Activity: Identify each line in the records below that contains the word "None", and copy it.

(Stored items from a collection)
(** C4.  Each of the three mutating operations ends by invalidating the
    metadata cache, on every exit: the invalidation is the last entry of the
    trace and happens once, whether or not a request failed.  The outcome is
    that of the requests: it is an exception exactly when some awaited
    future failed or timed out, and then it is that failure (the broker's
    error or the timeout of the wait), raised after the invalidation. *)
Theorem cache_invalidated_on_every_exit cluster cfg (m : mutation) :
  ∃ requests,
    trace (mutate cluster cfg m) = requests ++ [InvalidateCache] ∧
    (InvalidateCache ∉ requests) ∧
    outcome (mutate cluster cfg m) =
      match first_failure (futures_of cluster cfg m) with
      | None => Ok tt
      | Some e => Raise e
      end.
Proof.
  destruct m as [topics|topics|topic]; cbn [mutate].
  - rewrite create_topics_run. eexists; split; [reflexivity|]. split; [|done].
    intros (topic & [=] & _)%list_elem_of_fmap.
  - rewrite (alter_configs_run cluster cfg).
    eexists; split; [reflexivity|]. split; [|done].
    intros (topic & [=] & _)%list_elem_of_fmap.
  - rewrite (delete_topic_run cluster cfg).
    exists [DeleteTopics (name topic)]. split; [reflexivity|]. split; [|done].
    by intros [=]%list_elem_of_singleton.
Qed.

Example example_delete_failed :
  delete_topic example_cluster (new_Topic "broken") =
    ([DeleteTopics "broken"; InvalidateCache], Raise (AdminOperationFailedError 3)).
Proof. reflexivity. Qed.

Example example_alter_timed_out :
  alter_configs example_cluster [new_Topic "orders"; new_Topic "broken"; new_Topic "audit"] =
    ([AlterConfigs "orders" ∅; AlterConfigs "broken" ∅; InvalidateCache],
     Raise CompletionTimeoutError).
Proof. reflexivity. Qed.

Lemma submitted_prefix {A} (future_of : A -> future) (pre : list A) x post :
  Forall (λ y, future_of y = Done) pre ->
  future_of x ≠ Done ->
  submitted future_of (pre ++ x :: post) = pre ++ [x].
Proof.
  intros Hpre Hx. induction Hpre as [|y pre Hy _ IH]; cbn.
  - by destruct (future_of x).
  - by rewrite Hy, IH.
Qed.

Lemma submitted_all {A} (future_of : A -> future) (l : list A) :
  Forall (λ y, future_of y = Done) l -> submitted future_of l = l.
Proof. induction 1 as [|y l Hy _ IH]; cbn; [done|]. by rewrite Hy, IH. Qed.

Lemma first_failure_prefix {A} (future_of : A -> future) (pre : list A) x post :
  Forall (λ y, future_of y = Done) pre ->
  first_failure (future_of <$> pre ++ x :: post) =
    first_failure (future_of <$> x :: post).
Proof. induction 1 as [|y pre Hy _ IH]; [done|]. cbn. by rewrite Hy. Qed.

(** C7.  [create_topics] sends one create request per topic, in order, with
    an operation timeout of 60, and waits for the future of each request
    before going on.  The request of a topic that leaves the partition count
    (the replication factor) unspecified carries the configured default, and
    a specified count is passed on as it is.  When all futures complete well
    every topic has been requested and the call returns; when the future of
    a topic fails, the request of that topic is the last one sent and the
    broker's error is raised. *)
Theorem create_requests_use_defaults cluster cfg :
  let future_of topic := create_topics_future cluster (new_topic_of cfg topic) in
  let request topic := CreateTopics (new_topic_of cfg topic) 60 in
  (∀ topic,
     nt_name (new_topic_of cfg topic) = name topic ∧
     nt_config (new_topic_of cfg topic) = config topic ∧
     nt_num_partitions (new_topic_of cfg topic) =
       default (default_num_partitions cfg) (num_partitions topic) ∧
     nt_replication_factor (new_topic_of cfg topic) =
       default (default_replication_factor cfg) (replication_factor topic)) ∧
  (∀ topics,
     Forall (λ topic, future_of topic = Done) topics ->
     create_topics cluster cfg topics =
       ((request <$> topics) ++ [InvalidateCache], Ok tt)) ∧
  (∀ pre topic post code,
     Forall (λ topic, future_of topic = Done) pre ->
     future_of topic = Failed code ->
     create_topics cluster cfg (pre ++ topic :: post) =
       ((request <$> pre ++ [topic]) ++ [InvalidateCache],
        Raise (AdminOperationFailedError code))).
Proof.
  intros future_of request. split; [|split].
  - intros topic. unfold new_topic_of. by destruct (num_partitions topic),
      (replication_factor topic).
  - intros topics Hdone. rewrite create_topics_run. cbn [futures_of].
    fold future_of. rewrite submitted_all by done.
    induction Hdone as [|topic topics Hd _ IH]; [done|].
    cbn [fmap list_fmap first_failure]. rewrite Hd.
    injection IH as IH. by rewrite IH.
  - intros pre topic post code Hpre Hfailed. rewrite create_topics_run.
    cbn [futures_of]. fold future_of.
    rewrite submitted_prefix, first_failure_prefix by (done || congruence).
    cbn [fmap list_fmap first_failure]. by rewrite Hfailed.
Qed.

Example example_create_defaults :
  create_topics example_cluster example_config
      [new_Topic "fresh";
       {| name := "sized"; num_partitions := Some 3; replication_factor := None;
          config := ∅; partition_data := []; is_only_local := true |}] =
    ([CreateTopics {| nt_name := "fresh"; nt_num_partitions := 1;
                      nt_replication_factor := 1; nt_config := ∅ |} 60;
      CreateTopics {| nt_name := "sized"; nt_num_partitions := 3;
                      nt_replication_factor := 1; nt_config := ∅ |} 60;
      InvalidateCache],
     Ok tt).
Proof. reflexivity. Qed.

Lemma create_requests_use_defaults_witness :
  create_topics example_cluster example_config
      ([new_Topic "fresh"] ++ new_Topic "broken" :: [new_Topic "late"]) =
    (((λ topic, CreateTopics (new_topic_of example_config topic) 60) <$>
        [new_Topic "fresh"] ++ [new_Topic "broken"]) ++ [InvalidateCache],
     Raise (AdminOperationFailedError 36)).
Proof.
  apply (create_requests_use_defaults example_cluster example_config).
  - repeat constructor.
  - reflexivity.
Defined.

(** ** The diff engine *)

Lemma set_diff_lookup attr old new (diffs : gmap string (value * value)) k :
  set_diff attr old new diffs !! k =
    if decide (attr = k ∧ old ≠ new) then Some (old, new) else diffs !! k.
Proof.
  unfold set_diff. destruct (decide (old = new)) as [->|Hne].
  - rewrite decide_False by (by intros [_ ?]). done.
  - destruct (decide (attr = k)) as [->|Hk].
    + by rewrite lookup_insert_eq, decide_True.
    + rewrite lookup_insert_ne by done. by rewrite decide_False by (by intros [? _]).
Qed.

Lemma config_diffs_lookup (local : gmap string string)
    (items : list (string * string)) (diffs : gmap string (value * value)) k :
  NoDup items.*1 ->
  foldl (λ diffs item,
           set_diff item.1 (VStr item.2) (of_str (local !! item.1)) diffs)
        diffs items !! k =
    match (list_to_map items : gmap string string) !! k with
    | Some v =>
        if decide (VStr v = of_str (local !! k)) then diffs !! k
        else Some (VStr v, of_str (local !! k))
    | None => diffs !! k
    end.
Proof.
  revert diffs. induction items as [|[k' v'] items IH]; intros diffs Hnodup; [done|].
  apply NoDup_cons in Hnodup as [Hk' Hnodup].
  cbn [foldl fst snd]. rewrite IH by done. rewrite list_to_map_cons.
  destruct (decide (k' = k)) as [->|Hne].
  - rewrite lookup_insert_eq, (not_elem_of_list_to_map_1 _ k) by done.
    rewrite set_diff_lookup.
    destruct (decide (VStr v' = of_str (local !! k))).
    + by rewrite decide_False by (by intros [_ ?]).
    + by rewrite decide_True.
  - rewrite lookup_insert_ne by done.
    rewrite set_diff_lookup, decide_False by (by intros [? _]). done.
Qed.

Lemma count_diffs_differ cluster_topic local k old new :
  count_diffs cluster_topic local !! k = Some (old, new) ->
  old ≠ new ∧ (k = "num_partitions" ∨ k = "replication_factor").
Proof.
  unfold count_diffs. rewrite !set_diff_lookup, lookup_empty.
  destruct (decide ("replication_factor" = k ∧ _)) as [[<- Hne]|_];
    [intros [= <- <-]; auto|].
  destruct (decide ("num_partitions" = k ∧ _)) as [[<- Hne]|_];
    [intros [= <- <-]; auto|done].
Qed.

Lemma count_diffs_equal cluster_topic local :
  num_partitions local = num_partitions cluster_topic ->
  replication_factor local = replication_factor cluster_topic ->
  count_diffs cluster_topic local = ∅.
Proof.
  intros Hp Hr. unfold count_diffs, set_diff. rewrite Hp, Hr.
  by rewrite !decide_True.
Qed.

Lemma diff_with_cluster_run cluster local t cluster_topic :
  is_only_local local = true ->
  get_cluster_topic cluster (name local) = (t, Ok cluster_topic) ->
  ∃ diffs,
    diff_with_cluster cluster local = (t, Ok diffs) ∧
    ∀ k, diffs !! k =
           match config cluster_topic !! k with
           | Some v =>
               if decide (VStr v = of_str (config local !! k))
               then count_diffs cluster_topic local !! k
               else Some (VStr v, of_str (config local !! k))
           | None => count_diffs cluster_topic local !! k
           end.
Proof.
  intros Hlocal Hfetch. unfold diff_with_cluster.
  rewrite Hlocal, Hfetch. run_M. eexists. split; [reflexivity|].
  intros k. fold (count_diffs cluster_topic local).
  rewrite config_diffs_lookup by apply NoDup_fst_map_to_list.
  by rewrite list_to_map_to_list.
Qed.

Answer section:
      | None => Ok tt
       {| name := "sized"; num_partitions := Some 3; replication_factor := None;
    | None => diffs !! k
           | None => count_diffs cluster_topic local !! k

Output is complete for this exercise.